His extended family had multiple ties to show business — the virtuoso jazz drummer Buddy Rich was a cousin — and he eventually drifted into the business himself, working as a stage manager for his famous uncle as well as the renowned dancer and chanteuse Josephine Baker before turning his sights to acting.
After honing his chops in summer stock productions in Connecticut, he thumbed his way to Los Angeles and started his screen career.
During his Corman years, Mr. Haze also worked sideline jobs like stunt driver and fight choreographer. After his acting career wound down starting in the late 1960s, he spent decades working with the Oscar-winning cinematographer Haskell Wexler in a production company that made television commercials.

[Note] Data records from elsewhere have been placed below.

(* ===== verification/Contention.v ===== *)
(** * Two hosts that probe for the same name

    Two servers probe for one instance name at the same time, and each hears the
    other's probe (RFC 6762, section 8.2).  The server compares record with record,
    where the RFC compares the sorted sets of records: each data record of the service,
    SRV and TXT, decides on its own whether the service gives way.  The theorem says who
    does, from the bytes of the two probes. *)

From S2P Require Export Interleaving Discovery.

(** ** One service against one record *)

Section Tiebreak.
  Context `{UnicodeTables}.

(** The service gives way to the record [ns] of a probe. *)
Definition gives_way (records : list ResourceRecord) (ns : ResourceRecord) : bool :=
  match probe_conflict ns records None with
  | (false, Some ours) => probeLoses ours ns
  | _ => false
  end.

(** The service of [rs] once it has given way, or has not. *)
Definition verdict (rs : registeredService) (lost : bool) : registeredService :=
  if lost then mkRS (rs_instance rs) (rs_records rs) stateConflictLost true else rs.

Lemma probe_service_verdict ns rs lost :
  rs_state rs = stateProbing -> rs_probeClosed rs = false ->
  probe_service ns (verdict rs lost) = Ok (verdict rs (lost || gives_way (rs_records rs) ns), []).
Proof.
  intros Hs Hc. destruct lost; [done|]. cbn [verdict orb]. unfold probe_service, gives_way.
  rewrite Hs, (bool_decide_true (stateProbing = stateProbing)) by done.
  rewrite andb_false_r. destruct (probe_conflict _ _ _) as [[] [c|]]; try done.
  rewrite decide_False by done. destruct (probeLoses c ns); [|done].
  unfold close_probeCh. cbn [set_state rs_probeClosed]. by rewrite Hc.
Qed.

(** ** All of a probe against all of a server *)

Section Probe.
  Context `{MapOrder}.
  Variables (p : nat) (rs : registeredService).
  Hypothesis Hs : rs_state rs = stateProbing.
  Hypothesis Hc : rs_probeClosed rs = false.

Lemma probe_services_verdict ns ps : forall lost h h' outs,
  h !! p = Some (verdict rs lost) -> probe_services ns ps h = Ok (h', outs) ->
  h' !! p = Some (verdict rs (lost || (bool_decide (p ∈ ps) && gives_way (rs_records rs) ns))).
Proof.
  induction ps as [|q ps IH]; intros lost h h' outs Hp Hr; cbn [probe_services] in Hr.
  { injection Hr as -> _. by rewrite bool_decide_false, orb_false_r by apply not_elem_of_nil. }
  destruct (decide (q = p)) as [->|Hne].
  - rewrite Hp, probe_service_verdict in Hr by done. cbn [mbind result_bind] in Hr.
    apply result_bind_Ok in Hr as ([h1 o1] & Hr & [= <- _]).
    apply (IH (lost || gives_way (rs_records rs) ns)) in Hr; [|apply lookup_insert_eq].
    rewrite Hr, (bool_decide_true (p ∈ p :: ps)) by by left.
    by destruct lost, (bool_decide _), (gives_way _ _).
  - replace (bool_decide (p ∈ q :: ps)) with (bool_decide (p ∈ ps)).
    2: { apply bool_decide_ext. rewrite elem_of_cons. naive_solver. }
    destruct (h !! q) as [rq|]; [|by eapply IH].
    apply result_bind_Ok in Hr as ([rq' o] & _ & Hr).
    apply result_bind_Ok in Hr as ([h1 o1] & Hr & [= <- _]).
    eapply IH; [|exact Hr]. by rewrite lookup_insert_ne.
Qed.

Lemma handleProbes_verdict nss : forall n lost s s' outs,
  (exists key, s_services s !! key = Some p) ->
  s_heap s !! p = Some (verdict rs lost) -> handleProbes n nss s = Ok (s', outs) ->
  s_heap s' !! p = Some (verdict rs (lost || existsb (gives_way (rs_records rs)) nss)).
Proof.
  induction nss as [|ns nss IH]; intros n lost s s' outs Hkey Hp Hr; cbn [handleProbes] in Hr.
  { injection Hr as <- _. by rewrite orb_false_r. }
  apply result_bind_Ok in Hr as ([s1 o1] & Hr1 & Hr).
  apply result_bind_Ok in Hr as ([s2 o2] & Hr & [= <- _]).
  apply result_bind_Ok in Hr1 as ([h o] & Hh & [= <- _]).
  eapply probe_services_verdict in Hh; [|exact Hp].
  rewrite bool_decide_true in Hh.
  - eapply IH in Hr; [|done|exact Hh]. rewrite Hr. cbn [existsb andb]. by rewrite orb_assoc.
  - destruct Hkey as [key Hkey]. rewrite visit_perm. apply list_elem_of_fmap.
    exists (key, p). split; [done|]. by apply elem_of_map_to_list.
Qed.

End Probe.
End Tiebreak.

(** ** The records of two services *)

Section Services.
  Context `{UnicodeTables, MapOrder}.

(** The records of ours that [handleProbe] passes over. *)
Definition passed_over (ns r : ResourceRecord) : Prop :=
  rr_CacheFlush r = false \/ lowerName (rr_Name r) <> lowerName (rr_Name ns) \/ rr_Type r <> rr_Type ns.

Lemma probe_conflict_skip ns rrs rest c :
  Forall (passed_over ns) rrs -> probe_conflict ns (rrs ++ rest) c = probe_conflict ns rest c.
Proof.
  induction 1 as [|r rrs Hr _ IH]; [done|]. cbn [app probe_conflict]. rewrite IH.
  destruct (rr_CacheFlush r) eqn:Hf; cbn [negb]; [|done].
  destruct Hr as [Hr|[Hn|Ht]]; [congruence| |].
  - by rewrite bool_decide_false.
  - rewrite (proj2 (Z.eqb_neq _ _) Ht). cbn [negb]. by case_match.
Qed.

Lemma gives_way_none ns rrs : Forall (passed_over ns) rrs -> gives_way rrs ns = false.
Proof.
  intros Hp. unfold gives_way. rewrite <- (app_nil_r rrs). by rewrite probe_conflict_skip.
Qed.

Lemma gives_way_at ns pre ours post :
  Forall (passed_over ns) pre -> Forall (passed_over ns) post ->
  rr_CacheFlush ours = true -> lowerName (rr_Name ours) = lowerName (rr_Name ns) ->
  rr_Type ours = rr_Type ns ->
  gives_way (pre ++ ours :: post) ns = negb (recordsEqual ours ns) && probeLoses ours ns.
Proof.
  intros Hpre Hpost Hf Hn Ht. unfold gives_way. rewrite probe_conflict_skip by done.
  cbn [probe_conflict]. rewrite Hf, bool_decide_true, Ht, Z.eqb_refl by done. cbn [negb].
  destruct (recordsEqual ours ns); [done|]. rewrite <- (app_nil_r post).
  by rewrite probe_conflict_skip.
Qed.

Variables a b : ServiceInstance.
Hypothesis Hname : lowerName (InstanceName a) = lowerName (InstanceName b).
Hypothesis Hhost : lowerName (host_name a) <> lowerName (host_name b).
Hypothesis Htext : si_Text a <> [].

Definition addresses_of (svc : ServiceInstance) : list ResourceRecord :=
  address_record (host_name svc) (host_ttl svc) <$> sortIPsIPv4First (si_IPs svc).

Lemma own_records :
  generateServiceRecords a = [ptr_received a; srv_received a; txt_received a] ++ addresses_of a.
Proof.
  unfold generateServiceRecords, txt_received, canon_text. by rewrite decide_False by done.
Qed.

Lemma addresses_passed ns :
  rr_Type ns <> TypeA /\ rr_Type ns <> TypeAAAA \/ lowerName (rr_Name ns) = lowerName (host_name b) ->
  Forall (passed_over ns) (addresses_of a).
Proof.
  intros Hns. apply Forall_fmap, Forall_forall. intros ip _.
  destruct (address_record_fields (host_name a) (host_ttl a) ip) as (Hn & _ & _ & _ & _ & _ & _ & _ & Ht).
  unfold passed_over. cbn. rewrite Hn. destruct Hns as [[HA HAAAA]|Hns].
  - right; right. destruct Ht as [[-> _]|[-> _]]; congruence.
  - right; left. congruence.
Qed.

(** Which of the records of a probe of [b] a service [a] gives way to. *)
Lemma gives_way_srv :
  gives_way (generateServiceRecords a) (srv_received b)
  = negb (recordsEqual (srv_received a) (srv_received b)) && probeLoses (srv_received a) (srv_received b).
Proof.
  rewrite own_records. apply (gives_way_at _ [ptr_received a] _ (txt_received a :: addresses_of a)); try done.
  - constructor; [by left|done].
  - constructor; [by right; right|]. by apply addresses_passed; left.
Qed.

Lemma gives_way_txt :
  gives_way (generateServiceRecords a) (txt_received b)
  = negb (recordsEqual (txt_received a) (txt_received b)) && probeLoses (txt_received a) (txt_received b).
Proof.
  rewrite own_records. apply (gives_way_at _ [ptr_received a; srv_received a] _ (addresses_of a)); try done.
  - constructor; [by left|]. constructor; [by right; right|done].
  - by apply addresses_passed; left.
Qed.

Lemma gives_way_other ns :
  rr_Type ns <> TypeSRV -> rr_Type ns <> TypeTXT ->
  rr_Type ns <> TypeA /\ rr_Type ns <> TypeAAAA \/ lowerName (rr_Name ns) = lowerName (host_name b) ->
  gives_way (generateServiceRecords a) ns = false.
Proof.
  intros Hsrv Htxt Hns. apply gives_way_none. rewrite own_records.
  repeat (constructor; [first [by left | by right; right; cbn; congruence]|]).
  by apply addresses_passed.
Qed.

End Services.

(** ** Who gives way *)

Section Verdicts.
  Context `{UnicodeTables, MapOrder}.

Definition srv_rdata (svc : ServiceInstance) : list byte := canonicalRDATA (srv_received svc).
Definition txt_rdata (svc : ServiceInstance) : list byte := canonicalRDATA (txt_received svc).

(** The first service gives way to the second. *)
Definition yields (a b : ServiceInstance) : bool :=
  str_ltb (srv_rdata a) (srv_rdata b) || str_ltb (txt_rdata a) (txt_rdata b).

(** Equal records have equal RDATA. *)
Lemma equal_srv_rdata a b :
  recordsEqual (srv_received a) (srv_received b) = true -> srv_rdata a = srv_rdata b.
Proof.
  intros He%recordsEqual_iff. unfold rr_id in He. cbn in He.
  injection He as _ Hprio Hweight Hport Htarget. unfold srv_rdata, canonicalRDATA. cbn.
  by rewrite !(normalizeName_id (host_name _)), Htarget, Hprio, Hweight, Hport by apply normalizeName_wf.
Qed.

Lemma equal_txt_rdata a b :
  recordsEqual (txt_received a) (txt_received b) = true -> txt_rdata a = txt_rdata b.
Proof.
  intros He%recordsEqual_iff. unfold rr_id in He. cbn in He. injection He as _ Htext.
  unfold txt_rdata, canonicalRDATA. cbn. by rewrite Htext.
Qed.

Lemma tie_or (same : bool) x y :
  (same = true -> x = y) -> negb same && str_ltb x y = str_ltb x y.
Proof. destruct same; [|done]. intros ->; [|done]. by rewrite str_ltb_irrefl. Qed.

Lemma existsb_fmap_false {A B} (f : B -> bool) (g : A -> B) (l : list A) :
  (forall x, f (g x) = false) -> existsb f (g <$> l) = false.
Proof. intros Hf. induction l as [|x l IH]; [done|]. cbn. by rewrite Hf. Qed.

Lemma yields_probe a b :
  lowerName (InstanceName a) = lowerName (InstanceName b) ->
  lowerName (host_name a) <> lowerName (host_name b) -> si_Text a <> [] ->
  existsb (gives_way (generateServiceRecords a)) (records_received b) = yields a b.
Proof.
  intros Hn Hh Ht. unfold records_received. rewrite !existsb_app.
  rewrite (existsb_fmap_false _ (a_received b)), (existsb_fmap_false _ (aaaa_received b)).
  2,3: intros ip; apply (gives_way_other a b Hh Ht); try done; by right.
  cbn [existsb]. rewrite gives_way_srv, gives_way_txt, (gives_way_other a b Hh Ht) by (done || by left).
  unfold probeLoses. fold (srv_rdata a) (srv_rdata b) (txt_rdata a) (txt_rdata b).
  rewrite (tie_or _ (srv_rdata a)), (tie_or _ (txt_rdata a)) by auto using equal_srv_rdata, equal_txt_rdata.
  by rewrite !orb_false_r.
Qed.

(** ** A probe that is heard *)

Lemma handlePacket_probe clk records data from s :
  Forall rr_packable records -> Pack (buildProbeMessage records) = Ok data ->
  isLocalSubnet (s_localSubnets s) (addr_IP from) = true ->
  handlePacket clk data from s = handleQuery clk (canon_msg (buildProbeMessage records)) from s.
Proof.
  intros Hrr Hpack%UnpackMessage_Pack Hlocal; [|by apply buildProbeMessage_packable].
  apply accepted_query_handled. unfold accepted_query.
  destruct (Nat.ltb_spec (length data) 12) as [Hlen|_].
  { unfold UnpackMessage in Hpack. by rewrite (proj2 (Nat.ltb_lt _ _) Hlen) in Hpack. }
  by rewrite Hpack, Hlocal.
Qed.

Lemma trackPassiveQueries_heap clk i qs s : s_heap (trackPassiveQueries clk i qs s) = s_heap s.
Proof.
  revert i s. induction qs as [|q qs IH]; intros i s; cbn [trackPassiveQueries]; [done|]. by rewrite IH.
Qed.

Lemma track_query_heap clk msg from s : s_heap (track_query clk msg from s) = s_heap s.
Proof. unfold track_query. cbv zeta. case_if; [done|]. apply trackPassiveQueries_heap. Qed.

(** The service at [p] is being probed for. *)
Definition contends (svc : ServiceInstance) (s : Server) (p : nat) (rs : registeredService) : Prop :=
  probing_open (s_heap s) /\ (exists key, s_services s !! key = Some p) /\ s_heap s !! p = Some rs /\
  rs_state rs = stateProbing /\ rs_records rs = generateServiceRecords svc.

Lemma probe_heard a b s p rs data clk from :
  contends a s p rs -> si_Text a <> [] -> service_ok b ->
  lowerName (InstanceName a) = lowerName (InstanceName b) ->
  lowerName (host_name a) <> lowerName (host_name b) ->
  Pack (buildProbeMessage (generateServiceRecords b)) = Ok data ->
  isLocalSubnet (s_localSubnets s) (addr_IP from) = true ->
  exists s' outs, handlePacket clk data from s = Ok (s', outs) /\
    s_heap s' !! p = Some (verdict rs (yields a b)).
Proof.
  intros (Hopen & Hkey & Hp & Hs & Hrs) Ht Hb Hn Hh Hpack Hlocal.
  rewrite (handlePacket_probe clk (generateServiceRecords b)) by
    (done || by apply generateServiceRecords_packable).
  unfold handleQuery. set (n := first_probe_visit _).
  replace (m_Authorities _) with (records_received b) by (symmetry; by apply canon_announcement).
  destruct (handleProbes_ok (records_received b) n s Hopen) as (s' & o & Hr & _). rewrite Hr.
  cbn [mbind result_bind]. eexists _, _. split; [done|]. rewrite track_query_heap.
  apply (handleProbes_verdict p rs Hs (Hopen p rs Hp Hs) (records_received b) n false) in Hr; [|done|done].
  by rewrite Hr, Hrs, (yields_probe a b).
Qed.

(** A later name changes nothing: the RDATA stays. *)
Lemma yields_renamed n m a b : yields (set_Name n a) (set_Name m b) = yields a b.
Proof. done. Qed.

End Verdicts.

(** ** Properties *)

Section ContentionProperties.
  Context `{UnicodeTables, MapOrder}.

(** C5: Simultaneous probes are decided.  Two servers each probe for a service that the
    wire format can carry, with one instance name up to case, on hosts with different
    names, both with TXT data (without it, see [empty_text_loses_to_itself]), and each
    receives, from its local network, the probe the other sent: neither panics, and each
    service has given way, closing its channel, or is as it was, according to the RDATA
    of the two SRV and the two TXT records alone.  Both stay exactly if these are the
    same, and both give way only if both records differ. *)
Theorem simultaneous_probes a b sA p rsA dataA fromA clkA sB q rsB dataB fromB clkB :
  service_ok a -> service_ok b -> si_Text a <> [] -> si_Text b <> [] ->
  lowerName (InstanceName a) = lowerName (InstanceName b) ->
  lowerName (host_name a) <> lowerName (host_name b) ->
  contends a sA p rsA -> contends b sB q rsB ->
  Pack (buildProbeMessage (generateServiceRecords a)) = Ok dataA ->
  Pack (buildProbeMessage (generateServiceRecords b)) = Ok dataB ->
  isLocalSubnet (s_localSubnets sA) (addr_IP fromB) = true ->
  isLocalSubnet (s_localSubnets sB) (addr_IP fromA) = true ->
  exists sA' outsA sB' outsB,
    handlePacket clkA dataB fromB sA = Ok (sA', outsA) /\
    handlePacket clkB dataA fromA sB = Ok (sB', outsB) /\
    s_heap sA' !! p = Some (verdict rsA (yields a b)) /\
    s_heap sB' !! q = Some (verdict rsB (yields b a)) /\
    (yields a b = false /\ yields b a = false <-> srv_rdata a = srv_rdata b /\ txt_rdata a = txt_rdata b) /\
    (yields a b = true /\ yields b a = true -> srv_rdata a <> srv_rdata b /\ txt_rdata a <> txt_rdata b).
Proof.
  intros Ha Hb Hta Htb Hn Hh HcA HcB HpA HpB HlA HlB.
  destruct (probe_heard a b sA p rsA dataB clkA fromB) as (sA' & oA & EA & HA); try done.
  destruct (probe_heard b a sB q rsB dataA clkB fromA) as (sB' & oB & EB & HB); try done.
  exists sA', oA, sB', oB. split_and!; try done; unfold yields.
  - rewrite !orb_false_iff. split.
    + intros [[E1 E2] [E3 E4]]. split; by apply str_ltb_total.
    + intros [-> ->]. by rewrite !str_ltb_irrefl.
  - rewrite !orb_true_iff. intros [H1 H2].
    split; intros E; rewrite E, !str_ltb_irrefl in *;
      destruct H1 as [|H1], H2 as [|H2]; try done; apply str_ltb_asym in H1; congruence.
Qed.

End ContentionProperties.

In addition to his daughter Rebecca, Mr. Haze is survived by another daughter, DD Haze; three grandchildren; and a great-grandson.
While many of his Corman films were destined to end up on the dusty back aisles of video stores in the 1980s and ’90s, “The Little Shop of Horrors” lived on, earning a cult following and gaining new life when it was turned into a popular Off Broadway musical in 1982 (a revival is currently playing at the Westside Theater/Upstairs in Manhattan), which itself was turned into a star-studded film four years later, starring Rick Moranis as Seymour.
“It just all works,” Mr. Haze said of the film in 2001. “We were shooting it on the stage that Charlie Chaplin used to make his films,” he added. “Maybe there was some kind of spiritual ghost or something that affected us all.”